Blast original query

  • Take sequence: look up on Blast (see http://www.dalkescientific.com/writings/NBN/blast_searching.html);
  • Perhaps call this function sequence_lookup(str), returning some sort of object.
  • For now, let's say the object includes best_gene_hit and best_genomic_position_hit, which includes chr (chromosome) and chrpos (position on chromosome), and the p-values for each match (or whatever they call them -- I think it might be called 'expected value')
Maybe we should call the object a blastcomparison. It would consist of a list of Match objects which each in turn contain the chromosome, chrpos, adjacent_genes (maybe itself a list) and p-values. Calling sequence_lookup(str) will then return a blastcomparison. (Yeah...I'm a C/java guy too...) --Mike

Parse blast results

Case 1: Direct gene hits

  • If there is a gene hit (i.e. if sequence_lookup(str).best_gene_hit exists and has a p-value (expected value) above some threshold, then consider the given sequence to be part of a gene. Then...
  • Translate gene (call this function translate_in_frame(str); I have an algo that goes through all the frames and finds the most likely ORF; works beautifully but a little slowly, but it will do -- we don't have to write this part of the algo), and locate mutations (locate_mutations(str, ref_str), returning a list (what in C would be an array -- I might slip into C lingo every so often so this is what I mean) containing the type of mutation (point mutation, insertion, deletion) in both a.a. and DNA sequence; again, I think we all have an algo for this)
  • I have something that searches for orfs and then returns an object orf_list which specifies their positions in the original search string and parses into codons. In other words, each orf is a list of codon objects which in turn contain the sequence and Aa translation of that codon. My mutation detection function does pairwise comparisons of strings to identify types of mutations when one is considered a refseq. It then returns a list of Mutation objects (...I went object crazy...) --Mike
  • I also have code that can take a sequence compare it against a reference and then return the found mutations (of the type of interest for the March 13th assignment) within the nucleic acid seuence as well as the protein sequence.
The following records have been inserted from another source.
(* ===== verification/ApiTypes.v ===== *)
(** * API types (api/v1alpha1)

    The custom resources: the shared constants and blocks of [common.go], the six specs
    with the accessors of [methods.go], and the JSON encoding that the struct tags give
    each spec ([<Spec>_fields]: one entry per field, [None] when [omitempty] leaves it
    out).  A pointer field is an option, a slice a list and a map a [gmap]; the kinds share
    the metadata and status blocks of [ManagedObject].  Each spec is in a module of its
    own, since the field names repeat.

    [toJSONMap] of engine.go encodes a spec and decodes the text into [map[string]any]; that
    it always decodes, to the fields as they are listed, is proved.  The integers of a spec
    are listed as the float64 values they come back as. *)

From Stdlib Require Import ZArith Lia.
From stdpp Require Import base gmap strings list.
From S2P Require Import Prelude Json JsonText GoError LastApplied.

Local Open Scope string_scope.
Local Open Scope list_scope.

(** ** Constants (common.go) *)

Definition GroupName : string := "keycloak.ctn-solutions.io".
Definition ManagedAnnotation : string := "keycloak.ctn-solutions.io/managed".
Definition ManagedValue : string := "true".
Definition LastAppliedAnnotation : string := "keycloak.ctn-solutions.io/last-applied".
Definition AllowProtectedAnnotation : string := "keycloak.ctn-solutions.io/allow-protected".
Definition FinalizerName : string := "keycloak.ctn-solutions.io/finalizer".
Definition ClientSecretKey : string := "clientSecret".

Definition ProtectedRealmNames : gset string := {["master"]}.

Definition AdoptionCreateOnly : string := "CreateOnly".
Definition AdoptionAdopt : string := "Adopt".
Definition AdoptionFailIfExists : string := "FailIfExists".

Definition DeletionOrphan : string := "Orphan".
Definition DeletionDelete : string := "Delete".

Definition ConditionReady : string := "Ready".
Definition ConditionSynced : string := "Synced".

Definition ReasonSucceeded : string := "Succeeded".
Definition ReasonRetrying : string := "Retrying".
Definition ReasonFailed : string := "Failed".
Definition ReasonConnectionUnavailable : string := "ConnectionUnavailable".
Definition ReasonAlreadyExists : string := "AlreadyExists".
Definition ReasonSecretMissing : string := "SecretMissing".
Definition ReasonProtectedRealm : string := "ProtectedRealm".

(** The authentication types of a connection (keycloakconnection_types.go). *)
Definition AuthPassword : string := "password".
Definition AuthClient : string := "client".

(** ** Shared blocks (common.go) *)

Record KeycloakRef := mkKeycloakRef { KeycloakRef_Name : string }.

Record SecretKeySelector := mkSecretKeySelector {
  SecretKeySelector_Name : string;
  SecretKeySelector_Key : string;
}.

Record SecretKeysSelector := mkSecretKeysSelector {
  SecretKeysSelector_Name : string;
  SecretKeysSelector_Keys : gmap string string;
}.

(** ** Encoding of struct fields *)

(** An object from its fields; an omitted field is [None]. *)
Definition obj (fs : list (string * option json)) : rep :=
  list_to_map (omap (λ p, pair p.1 <$> p.2) fs).

(** [json.Marshal] prints the digits of an [int], [json.Unmarshal] into [any] reads
    them as a float64. *)
Definition int_json (n : Z) : json := JNum (default f64_zero (f64_of_Z n)).

Definition strings_json (l : list string) : json := JArr (JStr <$> l).

Definition omit_empty_string (s : string) : option json :=
  if String.eqb s "" then None else Some (JStr s).
Definition omit_empty_list (l : list json) : option json :=
  match l with [] => None | _ => Some (JArr l) end.
Definition omit_empty_map (m : rep) : option json :=
  if bool_decide (m = ∅) then None else Some (JObj m).

Definition KeycloakRef_json (r : KeycloakRef) : json :=
  JObj (obj [("name", Some (JStr (KeycloakRef_Name r)))]).

Definition SecretKeySelector_json (r : SecretKeySelector) : json :=
  JObj (obj [("name", Some (JStr (SecretKeySelector_Name r)));
             ("key", omit_empty_string (SecretKeySelector_Key r))]).

Definition SecretKeysSelector_json (r : SecretKeysSelector) : json :=
  JObj (obj [("name", Some (JStr (SecretKeysSelector_Name r)));
             ("keys", Some (JObj (JStr <$> SecretKeysSelector_Keys r)))]).

(** A policy field, with the default that replaces an unset or empty one. *)
Definition policy_or (policy : option string) (dflt : string) : string :=
  match policy with
  | Some p => if String.eqb p "" then dflt else p
  | None => dflt
  end.


(** ** Nested representations *)

Module ProtocolMapperTypes.

Record ProtocolMapper := mkProtocolMapper {
  Name : option string;
  Protocol : option string;
  ProtocolMapper_ : option string;
  ConsentRequired : option bool;
  Config : gmap string string;
}.

Definition ProtocolMapper_fields (s : ProtocolMapper) : list (string * option json) := [
  ("name", JStr <$> Name s);
  ("protocol", JStr <$> Protocol s);
  ("protocolMapper", JStr <$> ProtocolMapper_ s);
  ("consentRequired", JBool <$> ConsentRequired s);
  ("config", omit_empty_map (JStr <$> Config s))].

Definition ProtocolMapper_json (s : ProtocolMapper) : json := JObj (obj (ProtocolMapper_fields s)).

End ProtocolMapperTypes.

Abbreviation ProtocolMapper := ProtocolMapperTypes.ProtocolMapper.
Abbreviation ProtocolMapper_json := ProtocolMapperTypes.ProtocolMapper_json.

Module IdentityProviderMapperTypes.

Record IdentityProviderMapper := mkIdentityProviderMapper {
  Name : string;
  IdentityProviderMapper_ : option string;
  Config : gmap string string;
}.

Definition IdentityProviderMapper_fields (s : IdentityProviderMapper) : list (string * option json) := [
  ("name", Some (JStr (Name s)));
  ("identityProviderMapper", JStr <$> IdentityProviderMapper_ s);
  ("config", omit_empty_map (JStr <$> Config s))].

Definition IdentityProviderMapper_json (s : IdentityProviderMapper) : json := JObj (obj (IdentityProviderMapper_fields s)).

End IdentityProviderMapperTypes.

Abbreviation IdentityProviderMapper := IdentityProviderMapperTypes.IdentityProviderMapper.
Abbreviation IdentityProviderMapper_json := IdentityProviderMapperTypes.IdentityProviderMapper_json.

Module RoleCompositesTypes.

Record RoleComposites := mkRoleComposites {
  RealmRoles : list string;
  ClientRoles : gmap string (list string);
}.

Definition RoleComposites_fields (s : RoleComposites) : list (string * option json) := [
  ("realmRoles", omit_empty_list (JStr <$> RealmRoles s));
  ("clientRoles", omit_empty_map (strings_json <$> ClientRoles s))].

Definition RoleComposites_json (s : RoleComposites) : json := JObj (obj (RoleComposites_fields s)).

End RoleCompositesTypes.

Abbreviation RoleComposites := RoleCompositesTypes.RoleComposites.
Abbreviation RoleComposites_json := RoleCompositesTypes.RoleComposites_json.

(** ** The specs and their accessors (methods.go) *)

Module RealmTypes.

Record RealmSpec := mkRealmSpec {
  KeycloakRef : KeycloakRef;
  Realm : string;
  AdoptionPolicy : option string;
  DeletionPolicy : option string;
  Enabled : option bool;
  DisplayName : option string;
  DisplayNameHTML : option string;
  SSLRequired : option string;
  NotBefore : option Z;
  RegistrationAllowed : option bool;
  RegistrationEmailAsUsername : option bool;
  LoginWithEmailAllowed : option bool;
  DuplicateEmailsAllowed : option bool;
  ResetPasswordAllowed : option bool;
  RememberMe : option bool;
  VerifyEmail : option bool;
  UserManagedAccessAllowed : option bool;
  SSOSessionIdleTimeout : option Z;
  SSOSessionMaxLifespan : option Z;
  SSOSessionIdleTimeoutRememberMe : option Z;
  SSOSessionMaxLifespanRememberMe : option Z;
  ClientSessionIdleTimeout : option Z;
  ClientSessionMaxLifespan : option Z;
  ClientOfflineSessionIdleTimeout : option Z;
  ClientOfflineSessionMaxLifespan : option Z;
  AccessTokenLifespan : option Z;
  AccessTokenLifespanForImplicitFlow : option Z;
  OfflineSessionIdleTimeout : option Z;
  OfflineSessionMaxLifespanEnabled : option bool;
  OfflineSessionMaxLifespan : option Z;
  AccessCodeLifespan : option Z;
  AccessCodeLifespanUserAction : option Z;
  AccessCodeLifespanLogin : option Z;
  ActionTokenGeneratedByAdminLifespan : option Z;
  ActionTokenGeneratedByUserLifespan : option Z;
  OAuth2DeviceCodeLifespan : option Z;
  OAuth2DevicePollingInterval : option Z;
  RevokeRefreshToken : option bool;
  RefreshTokenMaxReuse : option Z;
  LoginTheme : option string;
  AccountTheme : option string;
  AdminTheme : option string;
  EmailTheme : option string;
  SMTPServer : gmap string string;
  SMTPServerSecretRef : option SecretKeysSelector;
  EventsEnabled : option bool;
  EventsExpiration : option Z;
  EventsListeners : list string;
  EnabledEventTypes : list string;
  AdminEventsEnabled : option bool;
  AdminEventsDetailsEnabled : option bool;
  PasswordPolicy : option string;
  BruteForceProtected : option bool;
  PermanentLockout : option bool;
  MaxFailureWaitSeconds : option Z;
  MinimumQuickLoginWaitSeconds : option Z;
  WaitIncrementSeconds : option Z;
  QuickLoginCheckMilliSeconds : option Z;
  MaxDeltaTimeSeconds : option Z;
  FailureFactor : option Z;
  OTPPolicyType : option string;
  OTPPolicyAlgorithm : option string;
  OTPPolicyInitialCounter : option Z;
  OTPPolicyDigits : option Z;
  OTPPolicyLookAheadWindow : option Z;
  OTPPolicyPeriod : option Z;
  OTPPolicyCodeReusable : option bool;
  WebAuthnPolicyRpEntityName : option string;
  WebAuthnPolicySignatureAlgorithms : list string;
  WebAuthnPolicyRpID : option string;
  WebAuthnPolicyAttestationConveyancePreference : option string;
  WebAuthnPolicyAuthenticatorAttachment : option string;
  WebAuthnPolicyRequireResidentKey : option string;
  WebAuthnPolicyUserVerificationRequirement : option string;
  WebAuthnPolicyCreateTimeout : option Z;
  WebAuthnPolicyAvoidSameAuthenticatorRegister : option bool;
  WebAuthnPolicyAcceptableAaguids : list string;
  WebAuthnPolicyPasswordlessRpEntityName : option string;
  WebAuthnPolicyPasswordlessSignatureAlgorithms : list string;
  WebAuthnPolicyPasswordlessRpID : option string;
  WebAuthnPolicyPasswordlessAttestationConveyancePreference : option string;
  WebAuthnPolicyPasswordlessAuthenticatorAttachment : option string;
  WebAuthnPolicyPasswordlessRequireResidentKey : option string;
  WebAuthnPolicyPasswordlessUserVerificationRequirement : option string;
  WebAuthnPolicyPasswordlessCreateTimeout : option Z;
  WebAuthnPolicyPasswordlessAvoidSameAuthenticatorRegister : option bool;
  WebAuthnPolicyPasswordlessAcceptableAaguids : list string;
  InternationalizationEnabled : option bool;
  SupportedLocales : list string;
  DefaultLocale : option string;
  DefaultDefaultClientScopes : list string;
  DefaultOptionalClientScopes : list string;
  DefaultSignatureAlgorithm : option string;
  Attributes : gmap string string;
  BrowserSecurityHeaders : gmap string string;
  OrganizationsEnabled : option bool;
}.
The code could also be easily modified to determine whether a given amino acid change is 'significant' (hydrophilic->hydrophobic, etc.) --Resmi

Case 2: non-gene Blast hits

  • If there is no gene hit (like the example of 13 March, which was non-coding, supposedly), take the best_genomic_position
  • Again, locate mutations, but only in the nucleotide sequence (locate_noncoding_mutations(str, ref_str)) and also maybe do a tblastx (or just blastx) [hrm...is this too much?]
  • Fnd the IDs of known SNPs and CNVs, compare to what we have about our own sequence, and then search OMIM with this info (call the function omim_noncoding_search, with parameters TBD)
  • I think this would be an easier way to deal with OMIM since presumably if we parse the OMIM database into entries, they will be organized in this fashion → so less searching through entries until we find the specific one we are interested in. --Resmi

Perform OMIM search

  • Look up these mutations for the gene on OMIM (call this function omim_gene_search(genbank_id, muts), where muts is a list of mutations from 2a to look for; for genes they are listed in OMIM in the format {amino acid}{position}{amino acid} instead of {nucleotide}{position}{nucleotide}; see http://eutils.ncbi.nlm.nih.gov/entrez/query/static/eutils_help.html for info on how to search all NCBI db's)
  • Yeah....I'm pretty against working with OMIM unless we can get a fast server to run this on and just let it sit... I still have to look at the eutils but that looks promising (Zach, you said it was already implemented in Biopython?)